Scammers are using search engine optimization (SEO) to create fake websites that appear in search results for trusted institutions like Schwab. When clients visit these sites, they are exposed to phishing attacks aimed at stealing their information and assets.

How these scams work:

• Knowledgeable fraudsters use sophisticated techniques to create websites that appear in search engines when clients are looking for Schwab or other trusted institutions. 

• The websites are designed to look legitimate, and their position in the search results trick users into believing the top search hits are the most credible. This phishing tactic is very effective: after all, not every user will scrutinize every search result to ensure the link they're about to click is legitimate. 

• Once the client clicks on the phishing website and attempts to log in with their credentials, they receive an error message stating there's a login issue and to contact a hotline number noted in the message for further assistance. 

• When the client contacts the fraudulent number, the bad actor posing as a Schwab employee states that there's been a security breach, and someone is attempting to steal money from their account. 

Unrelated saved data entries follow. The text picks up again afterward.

(* ===== verification/Cw721Types.v ===== *)
(** x/cw721/types: identifiers (utils.go), token pairs (token_pair.go), parameters
    (params.go), messages with their stateless validation (msg.go) and genesis
    validation (genesis.go).  The module is the twin of x/erc721 over CosmWasm; its
    names are kept in Modules that importing files open explicitly. *)
From S2P Require Import Prelude GoStrings Utf8 Sdk CollectionTypes.
Open Scope go_scope.

Module Cw721Types.

(** ** Data (cw721.pb.go, genesis.pb.go, tx.pb.go) *)
Record TokenPair := NewTokenPair { Cw721Address : string; tp_ClassId : string }.
Record NFTUIDPair := MkNFTUIDPair { TokenUid : string; NftUid : string }.
Record RefundReceiver := MkRefundReceiver {
  rr_ContractAddress : string; rr_TokenId : string; rr_Owner : string }.
Record Params := MkParams { EnableCw721 : bool; EnableEVMHook : bool; WasmCodeId : Z }.
Record GenesisState := MkGenesisState {
  gs_Params : Params; gs_TokenPairs : list TokenPair; gs_NftUidPairs : list NFTUIDPair;
  gs_RefundReceivers : list RefundReceiver }.

Record MsgConvertNFT := MkMsgConvertNFT {
  cn_ClassId : string; cn_NftIds : list string; cn_Receiver : string; cn_Sender : string;
  cn_ContractAddress : string; cn_TokenIds : list string }.
Record MsgConvertCW721 := MkMsgConvertCW721 {
  cc_ContractAddress : string; cc_TokenIds : list string; cc_Receiver : string; cc_Sender : string;
  cc_ClassId : string; cc_NftIds : list string }.
Record MsgTransferCW721 := MkMsgTransferCW721 {
  tc_CwContractAddress : string; tc_CwTokenIds : list string; tc_SourcePort : string;
  tc_SourceChannel : string; tc_ClassId : string; tc_CosmosTokenIds : list string;
  tc_CwSender : string; tc_CosmosReceiver : string; tc_Timeout : Timeout; tc_Memo : string }.
Record MsgUpdateParams := MkMsgUpdateParams { up_Authority : string; up_Params : Params }.

(** ** params.go *)
Definition NewParams (enableCw721 enableEVMHook : bool) : Params := MkParams enableCw721 enableEVMHook 0.
Definition DefaultParams : Params := MkParams true true 0.
(** Validate rejects nothing. *)
Definition Params_Validate (p : Params) : option error := None.

(** ** keys.go *)
Definition DefaultPrefix : string := "uptick".
Definition cw721_ModuleName : string := "cw721".
Definition TransferCW721Memo : string := ":IBCTransferFromCW721".

(** ** utils.go: identifiers *)

Definition removeAddress0x (address : string) : string :=
  if HasPrefix address "0x" then str_drop 2 address else address.

Definition CreateClassIDFromContractAddress (address : string) : string :=
  DefaultPrefix +:+ "-" +:+ removeAddress0x address.

Definition CreateContractAddressFromClassID (classID : string) : string :=
  RemoveFirst classID (DefaultPrefix +:+ "-").

Definition CreateNFTIDFromTokenID (id : string) : string :=
  DefaultPrefix +:+ removeAddress0x id.

Definition CreateTokenIDFromNFTID (nftID : string) : string :=
  let hyphenPrefix := DefaultPrefix +:+ "-" in
  if HasPrefix nftID hyphenPrefix then TrimPrefix nftID hyphenPrefix
  else if HasPrefix nftID DefaultPrefix then TrimPrefix nftID DefaultPrefix
  else nftID.

Definition CreateTokenUID (contractAddress tokenID : string) : string :=
  tokenID +:+ "," +:+ contractAddress.

Definition CreateNFTUID (classID nftID : string) : string :=
  nftID +:+ "," +:+ classID.

Definition GetNFTFromUID (uid : string) : string * string :=
  match LastIndex uid "," with
  | None => ("", "")
  | Some idx =>
      if (idx <=? 0) || (idx =? len uid - 1) then ("", "")
      else (str_take idx uid, str_drop (S idx) uid)
  end.

Section Types.
Context `{SdkLib}.

Definition AccModuleAddress : string := NewModuleAddress cw721_ModuleName.

(** ** token_pair.go *)

Definition GetID (tp : TokenPair) : string :=
  tmhash_Sum (Cw721Address tp +:+ "|" +:+ tp_ClassId tp).

Definition ErrDenomSdk : error := ExtErr "invalid denom".
Definition ErrBech32 : error := ExtErr "bech32".
Definition is_bech32 (s : string) : bool :=
  match AccAddressFromBech32 s with Some _ => true | None => false end.

Definition TokenPair_Validate (tp : TokenPair) : option error :=
  check (ValidateDenom (tp_ClassId tp)) else ErrDenomSdk ;;
  check (is_bech32 (Cw721Address tp)) else ErrBech32 ;;
  None.

(** ** msg.go *)

Definition ErrRequest : error := SdkErr ErrInvalidRequest.
Definition nonempty {A} (l : list A) : bool := match l with [] => false | _ => true end.

(** The loop over NFT ids: each non-empty, each a valid x/collection id. *)
Fixpoint validate_nft_ids (ids : list string) : option error :=
  match ids with
  | [] => None
  | id :: rest =>
      check (id <>?s "") else ErrRequest ;;
      then_check (ValidateTokenID id) (validate_nft_ids rest)
  end.

(** The loop over CW721 token ids: each non-empty. *)
Fixpoint validate_token_ids (ids : list string) : option error :=
  match ids with
  | [] => None
  | id :: rest => check (id <>?s "") else ErrRequest ;; validate_token_ids rest
  end.

(** MsgConvertNFT.ValidateBasic *)
Definition MsgConvertNFT_ValidateBasic (msg : MsgConvertNFT) : option error :=
  check (is_bech32 (cn_Sender msg)) else ErrBech32 ;;
  check (is_bech32 (cn_Receiver msg)) else ErrBech32 ;;
  check (IsBlank (cn_ContractAddress msg) || is_bech32 (cn_ContractAddress msg))
    else SdkErr ErrInvalidAddress ;;
  check (negb (IsBlank (cn_ClassId msg))) else ErrRequest ;;
  check (nonempty (cn_NftIds msg)) else ErrRequest ;;
  then_check (validate_nft_ids (cn_NftIds msg)) (validate_token_ids (cn_TokenIds msg)).

(** MsgConvertCW721.ValidateBasic *)
Definition MsgConvertCW721_ValidateBasic (msg : MsgConvertCW721) : option error :=
  check (is_bech32 (cc_Sender msg)) else ErrBech32 ;;
  check (is_bech32 (cc_Receiver msg)) else ErrBech32 ;;
  check (is_bech32 (cc_ContractAddress msg)) else SdkErr ErrInvalidAddress ;;
  check (negb (IsBlank (cc_ClassId msg))) else ErrRequest ;;
  check (nonempty (cc_TokenIds msg)) else ErrRequest ;;
  then_check (validate_token_ids (cc_TokenIds msg)) (validate_nft_ids (cc_NftIds msg)).

(** [msg.TimeoutHeight.IsZero() && msg.TimeoutTimestamp == 0] *)
Definition no_timeout (t : Timeout) : bool :=
  ((RevisionNumber t =? 0) && (RevisionHeight t =? 0) && (TimeoutTimestamp t =? 0))%Z.

(** MsgTransferCW721.ValidateBasic *)
Definition MsgTransferCW721_ValidateBasic (msg : MsgTransferCW721) : option error :=
  check (is_bech32 (tc_CwSender msg)) else ErrBech32 ;;
  check (is_bech32 (tc_CosmosReceiver msg)) else ErrBech32 ;;
  check (is_bech32 (tc_CwContractAddress msg)) else SdkErr ErrInvalidAddress ;;
  check (negb (IsBlank (tc_ClassId msg))) else ErrRequest ;;
  check (nonempty (tc_CwTokenIds msg)) else ErrRequest ;;
  then_check (validate_token_ids (tc_CwTokenIds msg))
  (check (negb (IsBlank (tc_SourcePort msg))) else ErrRequest ;;
   check (negb (IsBlank (tc_SourceChannel msg))) else ErrRequest ;;
   then_check (validate_nft_ids (tc_CosmosTokenIds msg))
   (check (negb (no_timeout (tc_Timeout msg))) else ErrRequest ;; None)).

(** MsgUpdateParams.ValidateBasic (msg_update_params.go) *)
Definition MsgUpdateParams_ValidateBasic (msg : MsgUpdateParams) : option error :=
  check (is_bech32 (up_Authority msg)) else ErrBech32 ;;
  Params_Validate (up_Params msg).

(** GetSigners: the account named as sender, nobody when it does not parse;
    UpdateParams panics ([None]) on an authority that does not parse *)
Definition sender_signers (sender : string) : list string :=
  match AccAddressFromBech32 sender with Some a => [a] | None => [] end.
Definition MsgConvertNFT_GetSigners (msg : MsgConvertNFT) : list string := sender_signers (cn_Sender msg).
Definition MsgConvertCW721_GetSigners (msg : MsgConvertCW721) : list string := sender_signers (cc_Sender msg).
Definition MsgTransferCW721_GetSigners (msg : MsgTransferCW721) : list string :=
  sender_signers (tc_CwSender msg).
Definition MsgUpdateParams_GetSigners (msg : MsgUpdateParams) : option (list string) :=
  (fun a => [a]) <$> AccAddressFromBech32 (up_Authority msg).

(** ** genesis.go *)

Definition DefaultGenesisState : GenesisState := MkGenesisState DefaultParams [] [] [].

Definition UIDBelongsToRegisteredPair (tokenUID nftUID : string) (tokenPairs : list TokenPair) : bool :=
  let contract := snd (GetNFTFromUID tokenUID) in
  let classID := snd (GetNFTFromUID nftUID) in
  if (contract =?s "") || (classID =?s "") then false
  else existsb (fun tp => EqualFold (Cw721Address tp) contract && (tp_ClassId tp =?s classID)) tokenPairs.

Definition ErrPair : error := CwErr CwErrInternalTokenPair.

Fixpoint validate_uid_pairs (tokenPairs : list TokenPair) (pairs : list NFTUIDPair)
  (seenToken seenNFT : gset string) : option error :=
  match pairs with
  | [] => None
  | p :: rest =>
      check (negb ((TokenUid p =?s "") || (NftUid p =?s ""))) else ErrPair ;;
      check (bool_decide (TokenUid p ∉ seenToken)) else ErrPair ;;
      check (bool_decide (NftUid p ∉ seenNFT)) else ErrPair ;;
      check (UIDBelongsToRegisteredPair (TokenUid p) (NftUid p) tokenPairs) else ErrPair ;;
      validate_uid_pairs tokenPairs rest ({[TokenUid p]} ∪ seenToken) ({[NftUid p]} ∪ seenNFT)
  end.

Fixpoint validate_receivers (registered : list string) (receivers : list RefundReceiver)
  (seenRefund : gset string) : option error :=
  match receivers with
  | [] => None
  | r :: rest =>
      check (negb ((rr_ContractAddress r =?s "") || (rr_TokenId r =?s "") || (rr_Owner r =?s "")))
        else ErrPair ;;
      check (bool_decide (ToLower (rr_ContractAddress r) ∈ registered)) else ErrPair ;;
      let dedupe := ToLower (rr_ContractAddress r) +:+ "," +:+ rr_TokenId r in
      check (bool_decide (dedupe ∉ seenRefund)) else ErrPair ;;
      validate_receivers registered rest ({[dedupe]} ∪ seenRefund)
  end.

(** ValidateGenesisPairs *)
Definition ValidateGenesisPairs (pairs : list NFTUIDPair) (receivers : list RefundReceiver)
  (tokenPairs : list TokenPair) : option error :=
  then_check (validate_uid_pairs tokenPairs pairs ∅ ∅)
    (validate_receivers ((fun tp => ToLower (Cw721Address tp)) <$> tokenPairs) receivers ∅).

Definition ErrDuplicated : error := ExtErr "duplicated on genesis".

Fixpoint validate_token_pairs (pairs : list TokenPair) (seencw721 seenClass : gset string)
  : option error :=
  match pairs with
  | [] => None
  | b :: rest =>
      let key := ToLower (Cw721Address b) in
      check (bool_decide (key ∉ seencw721)) else ErrDuplicated ;;
      check (bool_decide (tp_ClassId b ∉ seenClass)) else ErrDuplicated ;;
      then_check (TokenPair_Validate b)
        (validate_token_pairs rest ({[key]} ∪ seencw721) ({[tp_ClassId b]} ∪ seenClass))
  end.

(** GenesisState.Validate *)
Definition Genesis_Validate (gs : GenesisState) : option error :=
  then_check (validate_token_pairs (gs_TokenPairs gs) ∅ ∅)
  (then_check (ValidateGenesisPairs (gs_NftUidPairs gs) (gs_RefundReceivers gs) (gs_TokenPairs gs))
    (Params_Validate (gs_Params gs))).
End Types.
End Cw721Types.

• Then, the bad actor attempts to convince the client to download software to their device. 

• The overall goal is to gain access to the device and continue to facilitate additional fraud attacks, which can ultimately lead to unauthorized activity and ID theft.

The best way to avoid these types of scams is to not use Google (or other search engines) to access Schwab’s website. Save the official Schwab website as a bookmark in your browser, and use that to access the site.